The means deal with how you will produce it and it's strongly connected to the end: don't spend to much time on code for a one shot script, make it works, on the other hand remove all quick and dirty implementation from a production release !

Building a program is most of the time some parts of professional work you're paid for. So, this is not a challenge of best programming practices, there's no jury's prices for nice attempt: you have to make it works the way your future users expected it to work. If they ask for simple script that will save them hours of boring manipulation, they don't want months until you find it finally presentable, the want it now !

The important point is to define the correct goals, and make the right efforts to achieve these goals.

This also means that any tricks are fine as long as it makes your code works. Again, students some times seems disappointed by some hacks they found in some piece of code. They saw it as cheating as if finding a way to get around some difficulties is not elegant and should not be tolerated !

Coding is no game, you can have fun doing it, but there's no place for ridiculous honor code. You will find that the satisfying users' expectations will probably force you to produce code as clean as it can be and that you won't need arbitrary rules to guide you.

Take for example the use of goto and the particular cases of goto into the body of loop: goto is generally considered evil and goto inside a loop is the probably the most heretic things you can do. But, there are some cases where this can be useful. The best known example is the Duff Device example of smart loop unwinding, take a look at it, it's worth the read. I will use a simpler example, not focus on optimization, that I found more striking.

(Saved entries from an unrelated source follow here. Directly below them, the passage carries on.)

(** [sns.histplot(..., ax=axes[i]); axes[i].set_title(title)]: [None] is
    the [IndexError] of [axes[i]], which the loop can only meet at the
    first index past the last axes. *)
Fixpoint draw (i : nat) (title : string) (axes : Axes) : option Axes :=
  match i, axes with
  | O, _ :: r => Some (Some title :: r)
  | S i', a :: r => option_map (cons a) (draw i' title r)
  | _, [] => None
  end.

(** The loop over [enumerate(numeric_cols)], from index [i] on. *)
Fixpoint draw_columns (i : nat) (numeric_cols : list string) (axes : Axes)
  : option Axes :=
  match numeric_cols with
  | [] => Some axes
  | col :: rest =>
      match draw i ("Distribution of " ++ col) axes with
      | Some axes' => draw_columns (S i) rest axes'
      | None => None
      end
  end.

Definition visualize_data_distribution (s : state) : state :=
  let numeric_cols := map name (columns (select_dtypes_number (df s))) in
  match numeric_cols with
  | [] =>
      {| df := df s;
         logged := logged s
                   ++ [(ERROR, "No numerical columns found in the DataFrame.")];
         shown := shown s |}
  | _ :: _ =>
      let n_cols := 3%nat in
      let n_rows := ((List.length numeric_cols - 1) / n_cols + 1)%nat in
      let axes := repeat None (n_rows * n_cols) in
      match draw_columns 0 numeric_cols axes with
      | Some axes' =>
          let i := (List.length numeric_cols - 1)%nat in
          {| df := df s;
             logged := logged s
                       ++ [(INFO,
                            "Data distribution plots displayed successfully.")];
             shown := shown s ++ [firstn (i + 1) axes'] |}
      | None =>
          {| df := df s;
             logged := logged s
                       ++ [(ERROR,
                            ("Failed to visualize data distribution: index "
                             ++ str_int (Z.of_nat (List.length axes))
                             ++ " is out of bounds for axis 0 with size "
                             ++ str_int (Z.of_nat (List.length axes)))%string)];
             shown := shown s |}
      end
  end.

End DataVisualizer.

(** ** Objects to run the other classes on *)

Definition none_found : string :=
  "None of the specified columns were found in the DataFrame.".

Definition sample_cleaner : DataCleaner.state :=
  DataCleaner.init sample_df [].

The idea is simple, you have a list or an array and want to print each element separated by a ';', by separated we really mean that the separator is between each element and not after, thus the last element will not be followed by a ';'. There are several ways to do that, let's take a first example:

void printArray(int tab[], size_t count)
{
  size_t i;
  size_t i;
  for (i=0; i < count; ++i)
    {
      if (i > 0) // not the first time
        printf(";");
      printf("%d",tab[i]);
    }
}
Ok, this is not the best version you can write, but it focus on the fact that the first case is handle separately. We can have done like that also:

void printArray(int tab[], size_t count)
{
  if (count)
    {
      size_t i;
      printf("%d",tab[0]);
      for (i=1; i < count; ++i)
        printf(";%d",tab[i]);
    }
}

In this version, the treatment of the first case is less obvious and we need to check the count. Now, take a look at this one:

void printArray(int tab[], size_t count)
{
  if (count)
    {
      size_t  i=0;
      goto start;
      for (; i < count; ++i)
        {
          printf(";");
        start:
          printf("%i",tab[i]);
        }
    }
}

We use a goto to skip the first printf in the loop. The result is better than the first version and it let appears the specificity of the first case. Of course, this is a toy example, and the goto version is not dramatically better in any way, but it illustrate the fact that dirty code can be useful and readable.

Keep it simple, stupid !
One of the classic ! Prefer the simplest path. When you can't figure out yourself how your code work, it means that it's too complex and will probably won't work. Here are some other maxims and quote on the subjects:

"Everyone knows that debugging is twice as hard as writing a program in the first place. So if you're as clever as you can be when you write it, how will you ever debug it ?"  (Brian Kernighan, "The Elements of Programming Style", 2nd edition, chapter 2)
Smarter code means smarter bugs ! (me ;)
"There are two ways of constructing a software design. One way is to make it so simple that there are obviously no deficiencies. And the other way is to make it so complicated that there are no obvious deficiencies." (C.A.R. Hoare)
So, all those rules deal finally with the same issues: making your programs work ! That's the only things that really matter in programming.